“Being conscious of fucking up assassinates creativity,” declares Jamian Juliano-Villani, a powerful force who charges into unknown territory. Her painting process is maniacal, she’s hungry for data, voraciously reading, watching and absorbing stimulation, then filtering it through her mind and hand and into dynamic paintings that provoke weird feelings and intriguing confusion. Backed by the bright light of a projector, she beams countless layers of imagery onto the canvas to render a storified collage of information. Through an obsessive absorption of visual culture, she has gained an encyclopedic knowledge of obscure, provocative facts that inform her work—her own world of fiction inspired by truth. Her work is unusual, her place in our future history is already carved out, and she’s about to get crunk.
Kristin Farr: What are some fascinating facts you’ve learned or obsessed about in your search for source material?
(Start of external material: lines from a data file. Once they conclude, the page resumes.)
(** The fields of a string of the shape [YYYY-MM-DDTHH:mm:ss], the
    date-time form of the Date Time String Format without a UTC offset,
    when every field is in its legal range. *)
Definition local_fields (s : string) : option (Z * Z * Z * Z * Z * Z) :=
  match list_ascii_of_string s with
  | [y1; y2; y3; y4; s1; m1; m2; s2; d1; d2; sT; h1; h2; s3; n1; n2; s4; c1; c2] =>
      if (Ascii.eqb s1 "-" && Ascii.eqb s2 "-" && Ascii.eqb sT "T"
          && Ascii.eqb s3 ":" && Ascii.eqb s4 ":")%bool%char
      then
        match number [y1; y2; y3; y4] 0, number [m1; m2] 0, number [d1; d2] 0,
              number [h1; h2] 0, number [n1; n2] 0, number [c1; c2] 0 with
        | Some y, Some m, Some d, Some h, Some mi, Some sec =>
            if (1 <=? m) && (m <=? 12) && (1 <=? d) && (d <=? DaysInMonth y m)
               && (h <=? 23) && (mi <=? 59) && (sec <=? 59)
            then Some (y, m, d, h, mi, sec)
            else None
        | _, _, _, _, _, _ => None
        end
      else None
  | _ => None
  end.

End JSDate.

(* ================================================================== *)
(** ** What the host runtime decides *)

(** [LocalTZA t] is the offset, in milliseconds, of the process's local time
    zone at local time [t].  [parse_other] is [Date.parse] on the strings
    outside the shape of [JSDate.local_fields], where engines differ.
    [toLocaleString d tz] is [d.toLocaleString('en-US', {hour: 'numeric',
    minute: '2-digit', timeZone: tz, hour12: true})]; [None] is the
    RangeError thrown for a zone name the runtime does not know.
    [toLocaleTimeString d] is [d.toLocaleTimeString('en-US', {hour:
    'numeric', minute: '2-digit'})]. *)
Record Runtime : Type := {
  LocalTZA : Z -> Z;
  parse_other : string -> option Z;
  toLocaleString : JSDate.Date -> string -> option string;
  toLocaleTimeString : JSDate.Date -> string
}.

Module DateCtor.
Import JSDate.

(** [Date.parse]: a date-time form without offset is a local time. *)
Definition parse (rt : Runtime) (s : string) : option Z :=
  match local_fields s with
  | Some (y, m, d, h, mi, sec) =>
      let t := MakeDate (MakeDay y m d) (MakeTime h mi sec 0) in
      Some (t - LocalTZA rt t)
  | None => parse_other rt s
  end.

(** [new Date(s)] for a string [s]. *)
Definition of_string (rt : Runtime) (s : string) : Date :=
  match parse rt s with
  | Some t => TimeClip t
  | None => None
  end.

(** [new Date(v)] for a property that is a string or [undefined]. *)
Definition of_value (rt : Runtime) (v : option string) : Date :=
  match v with
  | Some s => of_string rt s
  | None => None
  end.

(** [new Date(n)] for a number [n], [None] being NaN. *)
Definition of_number (n : option Z) : Date :=
  match n with
  | Some t => TimeClip t
  | None => None
  end.

End DateCtor.

(* ================================================================== *)
(** ** The calendar provider *)

Module Cal.

Record Error : Type := { message : string }.

Record EventDateTime : Type := {
  dateTime : option string;
  date : option string;
  timeZone : option string
}.

Record Reminder : Type := { method : string; minutes : Z }.

Record Reminders : Type := { useDefault : bool; overrides : list Reminder }.

Record Attendee : Type := { email : string }.

(** An event resource, as the handlers build and read it. *)
Record Event : Type := {
  id : option string;
  htmlLink : option string;
  summary : option string;
  description : option string;
  start : option EventDateTime;
  end_ : option EventDateTime;
  reminders : option Reminders;
  attendees : option (list Attendee)
}.

Record ListParams : Type := {
  list_calendarId : string;
  timeMin : string;
  timeMax : string;
  singleEvents : bool;
  orderBy : option string;
  list_timeZone : option string
}.

Record InsertParams : Type := {
  insert_calendarId : string;
  insert_resource : Event;
  sendUpdates : option string
}.

Record GetParams : Type := { get_calendarId : string; get_eventId : string }.

Record UpdateParams : Type := {
  update_calendarId : string;
  update_eventId : string;
  update_resource : Event
}.

Record DeleteParams : Type := {
  delete_calendarId : string;
  delete_eventId : string
}.

(** The calls a handler can issue. [GetClient] is [auth.getClient()]. *)
Inductive Call : Type :=
| EventsList (p : ListParams)
| EventsInsert (p : InsertParams)
| EventsGet (p : GetParams)
| EventsUpdate (p : UpdateParams)
| EventsDelete (p : DeleteParams)
| GetClient.

Definition is_read (c : Call) : bool :=
  match c with
  | EventsList _ | EventsGet _ | GetClient => true
  | EventsInsert _ | EventsUpdate _ | EventsDelete _ => false
  end.

Definition is_list (c : Call) : bool :=
  match c with EventsList _ => true | _ => false end.

Definition is_insert (c : Call) : bool :=
  match c with EventsInsert _ => true | _ => false end.

(** What an operation resolves to: the response envelope, whose [data]
    property is the resource.  The envelope's other properties (status,
    headers, ...) are not read by any handler. *)
Record Envelope (A : Type) : Type := { data : A }.

Arguments data {A} e.

(** The resource of [events.list]; [items] may be missing. *)
Record Events : Type := { items : option (list Event) }.

(** The provider is a black box with a state of its own.  Every operation
    either throws an [Error] or resolves to an envelope. *)
Record Provider : Type := {
  pstate : Type;
  events_list :
    ListParams -> pstate -> (Error + Envelope Events) * pstate;
  events_insert :
    InsertParams -> pstate -> (Error + Envelope Event) * pstate;
  events_get :
    GetParams -> pstate -> (Error + Envelope Event) * pstate;
  events_update :
    UpdateParams -> pstate -> (Error + Envelope Event) * pstate;
  events_delete :
    DeleteParams -> pstate -> (Error + Envelope unit) * pstate;
  getClient : pstate -> (Error + unit) * pstate
}.

End Cal.

(* ================================================================== *)
(** ** Handlers as computations *)

(** What a [throw] carries: a provider error, or one of the runtime's own. *)
Inductive Exn : Type :=
| Thrown (e : Cal.Error)
| TypeError
| RangeError.

(** One issued call and whether the provider threw on it. *)
Record Entry : Type := { call : Cal.Call; failure : option Cal.Error }.

(** The request envelope [{ args: { ... } }]. *)
Record Args : Type := {
  date : option string;
  startTime : option string;
  endTime : option string;
  title : option string;
  duration : option Z;
  description : option string;
  attendeeEmail : option string;
  eventId : option string;
  newDate : option string;
  newTime : option string;
  newDuration : option Z
}.

Definition no_args : Args :=
  {| date := None; startTime := None; endTime := None; title := None;
     duration := None; description := None; attendeeEmail := None;
     eventId := None; newDate := None; newTime := None;
     newDuration := None |}.

(** The [args] property of the request body: absent, [null], or a value
    with properties.  A JSON number, string, boolean or array has none of
    the properties a route reads, and is the object without them. *)
Inductive ArgsValue : Type :=
| ArgsUndefined
| ArgsNull
| ArgsObject (a : Args).

Record Request : Type := { args : ArgsValue }.

(** [res.status(s).json({ result, eventId, eventLink })]. *)
Record Response : Type := {
  status : Z;
  result : string;
  res_eventId : option string;
  res_eventLink : option string
}.

Definition json (r : string) : Response :=
  {| status := 200; result := r; res_eventId := None; res_eventLink := None |}.

Record Env : Type := {
  TIMEZONE : option string;
  GOOGLE_CALENDAR_ID : option string
}.

Definition dquote : string := String (ascii_of_nat 34) EmptyString.

Section Monad.

Variable P : Cal.Provider.

Record World : Type := { provider_state : Cal.pstate P; log : list Entry }.

Definition M (A : Type) : Type := World -> (Exn + A) * World.

Definition ret {A} (a : A) : M A := fun w => (inr a, w).

Definition throw {A} (e : Exn) : M A := fun w => (inl e, w).

Definition bind {A B} (m : M A) (k : A -> M B) : M B :=
  fun w =>
    match m w with
    | (inr a, w') => k a w'
    | (inl e, w') => (inl e, w')
    end.

(** A route handler: it answers, and leaves the world behind. *)
Definition Handler : Type := World -> Response * World.

Definition send (r : Response) : Handler := fun w => (r, w).

(** [try { m } catch (error) { res.json(h error) }] around a whole handler
    body. *)
Definition try_catch (m : M Response) (h : Exn -> Response) : Handler :=
  fun w =>
    match m w with
    | (inr r, w') => (r, w')
    | (inl e, w') => (h e, w')
    end.

(** [await] of one provider operation: the call is logged, the provider's
    state advances, and a rejection is thrown. *)
Definition invoke {A} (c : Cal.Call)
    (op : Cal.pstate P -> (Cal.Error + A) * Cal.pstate P) : M A :=
  fun w =>
    match op (provider_state w) with
    | (inr a, s') =>
        (inr a, {| provider_state := s';
                   log := log w ++ [ {| call := c; failure := None |} ] |})
    | (inl e, s') =>
        (inl (Thrown e),
         {| provider_state := s';
            log := log w ++ [ {| call := c; failure := Some e |} ] |})
    end.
Jamian Juliano-Villani: I just recently watched E.T. again. Turns out Steven Spielberg built the set ten feet above the ground so the actor playing E.T. was never seen by the other child actors, which means they actually thought that E.T. was a real alien, and Spielberg specifically filmed the movie in chronological order to get a genuine emotional response from the child actors. Also, insanely, the actor that plays E.T. was, in reality, a 12-year-old born without legs who would perfect E.T.'s waddle since he was experienced with walking on his hands. It blows my mind that the person inside the E.T. costume was a handicapped child that was never seen but looked at other children through a small hole in a claustrophobic costume. That emotionally trumps the movie times ten.
That is truly shocking. Did any movie scar you for life as a child?